W tym kontekście wyzwaniem pozostaje również zorganizowanie długoterminowej opieki nad ozdrowieńcami, monitorowanie odległych objawów ubocznych i poprawa jakości życia dzieci i młodych osób wyleczonych z nowotworu, aby w dorosłości mogły być w pełni aktywnymi członkami społeczeństwa i nie stanowiły obciążenia dla państwa.
Ciągle jest więc bardzo dużo do zrobienia, m.in. powinniśmy kontynuować wszechstronne badania, w tym w sferze psychospołecznej, doskonalić postępowanie diagnostyczne i lecznicze, a także na bieżąco zapoznawać się z najnowszymi doniesieniami naukowymi.

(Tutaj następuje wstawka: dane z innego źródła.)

(* ===== verification/CatFile.v ===== *)
(** * Reading Git objects (internal/archive/read.go, tree.go)

    One long-lived [git cat-file --batch-command] process answers metadata and
    content requests.  Its answers are a byte stream that must be consumed
    exactly: the model keeps the unread bytes of the pipe, so framing is a
    theorem.  Git itself is a parameter: the reply it writes to each request. *)

From S2P Require Import Prelude GoStrings IdPath Cache Tree.

(** ** Data *)

Record objectHeader := { h_oid : str; h_kind : str; h_size : Z }.

(** The reader fields of [Store]: [process] is [s.reader] with the output not
    yet read, [leased] says a [blobReader] holds [readMu]. *)
Record readState := {
  process : option str;
  readClosed : bool;
  leased : bool;
  readIdleGeneration : Z;
  readIdleTimer : option Z;
}.

Record blobReader := {
  br_header : objectHeader;
  br_remaining : Z;
  br_closed : bool;
  br_closeError : option error;
}.

(** Git and the operating system: whether a child starts, whether writing a
    request fails, the bytes git answers a request line with, how many bytes
    beyond the first one read from the pipe may return, and whether the deadline
    of [watchGit] interrupts an operation that starts with these unread bytes. *)
Class CatFile := {
  start_error : option error;
  write_error : option error;
  interruption : string -> str -> option error;
  reply : str -> str;
  chunk : nat -> nat;
}.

Życzmy więc – przede wszystkim pacjentom – dalszych sukcesów kierowanej przez Panią Profesor Kliniki.
Dziękuję za rozmowę.
INFORMACJE DODATKOWE
Klinika OHD w Krakowie uczestniczyła w realizacji pierwszego badania grupy SIOPEN (HR-NBL‑ 1/SIOPEN). Dzięki temu możliwe było w leczeniu HR-NBL zastosowanie immunoterapii z użyciem przeciwciał anty-GD2, dostępnych w latach 2014-2018 tylko w ramach tego badania klinicznego. Przed 2001 r. w HR-NBL uzyskiwano tylko ok. 10% wyleczeń. Po wprowadzeniu ujednoliconego skojarzonego protokołu odsetek ten wzrósł do 30%, a po wprowadzeniu immunoterapii wyleczalność zwiększyła się do ponad 60%.

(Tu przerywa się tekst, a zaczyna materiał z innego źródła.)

(* ===== verification/JsonLaws.v ===== *)
(** * What is written is read back

    The encoder's strings, numbers and objects are values of the reader, one for
    one, and nothing that follows them is read. *)

From S2P Require Import Prelude GoStrings Tree State Json.

(** ** Characters written as they are *)

Definition json_plain (c : ascii) : bool := (code c <? 128) && json_safe (code c).

Definition plain (s : str) : Prop := Forall (fun c => json_plain c = true) s.

Lemma json_plain_spec c : json_plain c = true -> 32 <= code c < 128 /\ code c <> 34 /\ code c <> 92.
Proof. unfold json_plain, json_safe. lia. Qed.

Lemma plain_ascii s : plain s -> ascii_only s.
Proof. intros HF. eapply Forall_impl; [exact HF|]. intros c Hc%json_plain_spec. lia. Qed.

Lemma json_string_plain s : plain s -> json_string s = DQ :: s ++ [DQ].
Proof.
  intros HF. unfold json_string. rewrite runes_ascii by (by apply plain_ascii). do 2 f_equal.
  induction HF as [|c s Hc HF IH]; [done|]. pose proof (json_plain_spec c Hc) as Hr.
  change (json_escape (code c, [c]) ++ mjoin (json_escape <$> ((fun c => (code c, [c])) <$> s)) = c :: s). rewrite IH.
  unfold json_plain in Hc. apply andb_true_iff in Hc as [_ Hc].
  unfold json_escape at 1. rewrite Hc, (proj2 (Z.ltb_lt _ _)), (proj2 (Z.eqb_neq (code c) RuneError)) by (unfold RuneError; lia).
  done.
Qed.

(** ** Single tokens *)

Lemma skip_space_at c t : json_space c = false -> skip_space (c :: t) = c :: t.
Proof. intros Hc. cbn. by rewrite Hc. Qed.

Lemma span_stop f s c t : Forall (fun x => f x = true) s -> f c = false -> span f (s ++ c :: t) = (s, c :: t).
Proof. intros HF Hc. induction HF as [|x s Hx HF IH]; cbn; [by rewrite Hc|]. by rewrite Hx, IH. Qed.

Lemma DecodeRune_ascii c t : code c < 128 -> DecodeRune c t = (code c, 1%nat).
Proof.
  intros Hc. unfold DecodeRune, first_byte. by rewrite (proj2 (Z.ltb_lt _ _) Hc).
Qed.

Lemma EncodeRune_ascii c : code c < 128 -> EncodeRune (code c) = [c].
Proof.
  intros Hc. pose proof (code_range c). unfold EncodeRune.
  destruct (Z.ltb_spec (code c) 0); [lia|]. destruct (Z.ltb_spec 1114111 (code c)); [lia|].
  destruct (Z.leb_spec 55296 (code c)); [lia|]. cbn [orb andb]. rewrite (proj2 (Z.ltb_lt _ _) Hc). by rewrite byte_of_code.
Qed.

Lemma json_unquote_plain s rest : plain s -> forall fuel, (length s < fuel)%nat ->
  json_unquote fuel (s ++ DQ :: rest) = Some (s, rest).
Proof.
  induction 1 as [|c s Hc HF IH]; intros [|fuel] Hf; cbn [length] in Hf; try lia; [done|].
  pose proof (json_plain_spec c Hc) as Hr. cbn [app json_unquote].
  destruct (Z.eqb_spec (code c) 34); [lia|]. destruct (Z.ltb_spec (code c) 32); [lia|]. destruct (Z.eqb_spec (code c) 92); [lia|].
  rewrite DecodeRune_ascii by lia. cbn [Nat.sub drop]. rewrite IH by lia. cbn. by rewrite EncodeRune_ascii by lia.
Qed.

(** ** Values *)

(** What may follow a value: a comma, a closing brace, the end of the line. *)
Definition ends_value (s : str) : Prop := exists c t, s = c :: t /\ (c = ","%char \/ c = "}"%char \/ c = LF).

(** [text] is the value [v], [k] objects deep. *)
Definition renders (k : Z) (text : str) (v : json) : Prop :=
  forall fuel depth rest, ends_value rest -> (2 * length text < fuel)%nat -> depth + k <= maxNestingDepth ->
    parse_value fuel depth (text ++ rest) = Some (v, rest).

Lemma renders_string s : plain s -> renders 0 (json_string s) (JString s).
Proof.
  intros Hs fuel depth rest _ Hf _. rewrite json_string_plain in * by done. cbn [length] in Hf. rewrite length_app in Hf.
  destruct fuel as [|fuel]; [lia|]. cbn [app parse_value]. rewrite skip_space_at by done.
  change (code DQ) with 34. cbn [Z.eqb Pos.eqb]. rewrite <- app_assoc. cbn [app].
  by rewrite json_unquote_plain by (done || lia).
Qed.

(** A decimal has no leading zero. *)
Lemma format_digits_head fuel z acc c t : (1 <= fuel)%nat -> 0 < z -> format_digits fuel 10 z acc = c :: t ->
  z < 10 ^ Z.of_nat fuel -> c <> "0"%char.
Proof.
  revert z acc. induction fuel as [|fuel IH]; intros z acc Hf Hz; [lia|]. cbn [format_digits].
  destruct (Z.ltb_spec z 10) as [Hlt|Hge].
  - intros [= <- _] _ E. rewrite Z.mod_small in E by lia. unfold digit_char in E. rewrite (proj2 (Z.ltb_lt _ _) Hlt) in E.
    apply (f_equal code) in E. rewrite code_byte_of in E by lia. change (code "0"%char) with 48 in E. lia.
  - intros E Hb. destruct fuel as [|fuel]; [cbn in Hb; lia|]. apply (IH (z / 10) _ ltac:(lia)) in E; [done | |].
    + apply Z.div_str_pos. lia.
    + apply Z.div_lt_upper_bound; [lia|]. rewrite <- Z.pow_succ_r by lia. by rewrite <- Nat2Z.inj_succ.
Qed.

Lemma FormatUint_head z : is_u64 z -> exists c t, FormatUint z 10 = c :: t /\ is_digit c = true /\
  Forall (fun x => is_digit x = true) t /\ (c = "0"%char -> t = []).
Proof.
  intros [H0 H1]. pose proof (FormatUint_decimal z) as HF. destruct (FormatUint z 10) as [|c t] eqn:E; [by apply FormatUint_nonempty in E|].
  apply Forall_cons in HF as [Hc Ht]. exists c, t. split_and!; [done..|]. intros ->.
  destruct (decide (z = 0)) as [->|Hz].
  - change (FormatUint 0 10) with ("0" : str) in E. by injection E.
  - unfold FormatUint in E. apply format_digits_head in E; [done | lia | lia |].
    pose proof (pow_bound 10 ltac:(lia)). lia.
Qed.

Lemma ends_value_number rest : ends_value rest -> exists c t, rest = c :: t /\ is_digit c = false /\
  code c <> 46 /\ code c <> 101 /\ code c <> 69.
Proof. intros (c & t & -> & [->|[->| ->]]); eexists _, t; (split; [reflexivity|]); (split; [done|]); vm_compute; (split_and!; discriminate). Qed.

Lemma renders_uint z : is_u64 z -> renders 0 (FormatUint z 10) (JNumber (FormatUint z 10)).
Proof.
  intros Hz fuel depth rest Hr Hf _. destruct (FormatUint_head z Hz) as (c & t & E & Hc & Ht & H0). rewrite E in *.
  destruct (ends_value_number rest Hr) as (d & u & -> & Hd & H46 & H101 & H69).
  apply Z.eqb_neq in H46, H101, H69. destruct fuel as [|fuel]; [lia|]. cbn [parse_value app].
  assert (48 <= code c <= 57) as Hcode by (unfold is_digit in Hc; lia).
  rewrite skip_space_at by (unfold json_space; lia).
  assert (forall k, (k < 48 \/ 57 < k) -> (code c =? k) = false) as Hne by (intros k Hk; apply Z.eqb_neq; lia).
  rewrite !Hne by lia. unfold json_number. rewrite (Hne 45) by lia.
  assert ((if code c =? 48 then Some ([c], t ++ d :: u) else digits (c :: t ++ d :: u)) = Some (c :: t, d :: u)) as ->.
  { destruct (Z.eqb_spec (code c) 48) as [E48|_].
    - rewrite H0; [done|]. rewrite <- (byte_of_code c), E48. done.
    - unfold digits. change (c :: t ++ d :: u) with ((c :: t) ++ d :: u). rewrite span_stop; [done | by constructor | done]. }
  cbn. rewrite H46. cbn. rewrite H101, H69. cbn. by rewrite !app_nil_r.
Qed.

(** ** Objects *)

(** A member as it is written. *)
Definition renders_member (k : Z) (text : str) (m : str * json) : Prop :=
  plain m.1 /\ exists value, text = json_field m.1 value /\ renders k value m.2.

Lemma ends_value_comma t : ends_value (","%char :: t).
Proof. exists ","%char, t. auto. Qed.

Lemma ends_value_brace t : ends_value ("}"%char :: t).
Proof. exists "}"%char, t. auto. Qed.

Lemma parse_member k text m fuel depth c rest : renders_member k text m -> c = ","%char \/ c = "}"%char ->
  (2 * length text + 1 < fuel)%nat -> depth + k <= maxNestingDepth ->
  parse_members fuel depth (text ++ c :: rest) =
    (if code c =? 125 then Some ([m], rest)
     else if code c =? 44 then '(more, rest) ← parse_members (pred fuel) depth rest; Some (m :: more, rest) else None).
Proof.
  intros [Hp (value & -> & Hv)] He Hf Hd. destruct m as [key v]. cbn [fst snd] in *. unfold json_field in *.
  rewrite json_string_plain in * by done. rewrite !length_app in Hf. cbn [length] in Hf. rewrite length_app in Hf. cbn [length] in Hf.
  destruct fuel as [|fuel]; [lia|]. cbn [app parse_members pred]. rewrite skip_space_at by done.
  change (code DQ) with 34. cbn [Z.eqb Pos.eqb negb]. rewrite <- !app_assoc. cbn [app].
  rewrite json_unquote_plain by (done || lia). cbn [mbind option_bind].
  change (skip_space ((":" : str) ++ value ++ c :: rest)) with (":"%char :: value ++ c :: rest). cbn beta iota.
  change (code ":"%char) with 58. cbn [Z.eqb Pos.eqb negb]. rewrite Hv by (done || lia || (destruct He as [->| ->]; [apply ends_value_comma | apply ends_value_brace])). cbn [mbind option_bind].
  rewrite skip_space_at; [done|]. by destruct He as [->| ->].
Qed.

Lemma Join_cons2 (a b : str) l sep : Join (a :: b :: l) sep = a ++ sep ++ Join (b :: l) sep.
Proof. done. Qed.

Lemma parse_members_list k texts ms : Forall2 (renders_member k) texts ms -> ms <> [] -> forall fuel depth rest,
  (2 * length (Join texts ",") + 2 < fuel)%nat -> depth + k <= maxNestingDepth ->
  parse_members fuel depth (Join texts "," ++ "}"%char :: rest) = Some (ms, rest).
Proof.
  induction 1 as [|text m texts ms Hm HF IH]; intros Hne fuel depth rest Hf Hd; [done|].
  destruct HF as [|text' m' texts ms Hm' HF].
  - cbn [Join] in *. rewrite (parse_member k text m) by (done || lia || by right). done.
  - rewrite Join_cons2, <- app_assoc in *. rewrite !length_app in Hf. cbn [length] in Hf.
    change (text ++ (("," : str) ++ Join (text' :: texts) ",") ++ "}"%char :: rest)
      with (text ++ ","%char :: Join (text' :: texts) "," ++ "}"%char :: rest).
    rewrite (parse_member k text m) by (done || lia || by left). change (code ","%char) with 44. cbn [Z.eqb Pos.eqb].
    rewrite IH; [done | done | cbn in *; lia | lia].
Qed.

Lemma renders_object k texts ms : 0 <= k -> Forall2 (renders_member k) texts ms -> renders (k + 1) (json_object texts) (JObject ms).
Proof.
  intros Hk HF fuel depth rest _ Hf Hd. unfold json_object in *. rewrite !length_app in Hf. cbn [length] in Hf.
  destruct fuel as [|fuel]; [lia|]. rewrite <- !app_assoc.
  change (("{" : str) ++ Join texts "," ++ ("}" : str) ++ rest) with ("{"%char :: Join texts "," ++ "}"%char :: rest).
  cbn [parse_value]. rewrite skip_space_at by done. change (code "{"%char) with 123. cbn [Z.eqb Pos.eqb].
  destruct (Z.leb_spec maxNestingDepth depth); [lia|]. destruct ms as [|m ms].
  - apply Forall2_nil_inv_r in HF as ->. reflexivity.
  - assert (exists t, Join texts "," ++ "}"%char :: rest = DQ :: t) as [t Et].
    { destruct texts as [|text texts]; [by apply Forall2_nil_cons_inv in HF|]. apply Forall2_cons in HF as [[Hp (value & -> & _)] _].
      unfold json_field. rewrite json_string_plain by done. destruct texts; cbn [Join app]; eexists; reflexivity. }
    pose proof (parse_members_list k texts (m :: ms) HF ltac:(done) fuel (depth + 1) rest ltac:(cbn in *; lia) ltac:(lia)) as Hm.
    rewrite Et in *. rewrite skip_space_at by done. change (code DQ) with 34. cbn [Z.eqb Pos.eqb]. by rewrite Hm.
Qed.

(** ** Keys *)

(** A key that is a field's name is that field. *)
Lemma field_named_exact names key : key ∈ names -> field_named names key = Some key.
Proof. intros Hk. unfold field_named. by rewrite bool_decide_eq_true_2. Qed.

Lemma into_uint64_FormatUint z old : is_u64 z -> into_uint64 (JNumber (FormatUint z 10)) old = Ok z.
Proof. intros Hz. cbn. apply ParseUint_FormatUint; [lia | done | destruct Hz; unfold MaxUint64 in *; lia]. Qed.

Lemma into_fields_app {T} names (set_field : str -> json -> T -> result T) a b x :
  into_fields names set_field (a ++ b) x = let! y := into_fields names set_field a x in into_fields names set_field b y.
Proof.
  revert x. induction a as [|[key v] a IH]; intros x; [done|]. cbn [app into_fields].
  destruct (field_named names key); [|done]. cbn [rbind]. destruct (set_field _ v x); [apply IH | done].
Qed.

(** ** Documents *)

(** A value and a line feed are one document. *)
Lemma Decode_renders k text v : renders k text v -> k <= maxNestingDepth ->
  (exists c t, text = c :: t /\ json_space c = false) -> Decode (text ++ [LF]) = Ok (v, [LF]).
Proof.
  intros Hr Hk (c & t & -> & Hc). unfold Decode. cbn [app]. rewrite (skip_space_at c (t ++ [LF]) Hc), bool_decide_eq_false_2 by done.
  change (c :: t ++ [LF]) with ((c :: t) ++ [LF]) at 2. rewrite (Hr _ 0 [LF]); [done | | cbn [length]; rewrite ?length_app; cbn [length]; lia | lia].
  exists LF, []. auto.
Qed.

Lemma ensureJSONEOF_LF : ensureJSONEOF [LF] = None.
Proof. reflexivity. Qed.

Klinika OHD w Krakowie koordynuje programy badawcze dotyczące ostrej białaczki szpikowej, chłoniaka Hodgkina i neuroblastoma poprzez weryfikację ustalanego stopnia zaawansowania choroby, zakwalifikowanie do odpowiedniej grupy terapeutycznej celem wyboru odpowiedniego sposobu leczenia, a także analizy uzyskiwanych wyników leczenia i występujących powikłań terapii. Wyniki badań Kliniki zostały wykorzystane między innymi do wprowadzenia istotnych zmian w programach leczniczych chorób nowotworowych i doskonalenia leczenia wspomagającego, a przez wprowadzanie i realizację nowych programów leczenia Klinika ma swój udział w zwiększeniu wyleczalności chorób nowotworowych u dzieci w Polsce. Ponadto, w ramach realizacji programów badawczych, organizowane są konferencje naukowe, sesje weryfikacyjne i szkolenia specjalistyczne. Klinika jest zobowiązana do wprowadzania nowych protokołów leczniczych koordynowanych jednostek chorobowych. Obecnie są otwierane dwa nowe międzynarodowe niekomercyjne badania kliniczne dotyczące ostrej białaczki Szpikowej. Ponadto Klinika współpracuje z Zespołem Europejskim nad opracowaniem Trzeciego Międzynarodowego badania klasycznej postaci chłoniaka Hodgkina u dzieci i u młodzieży.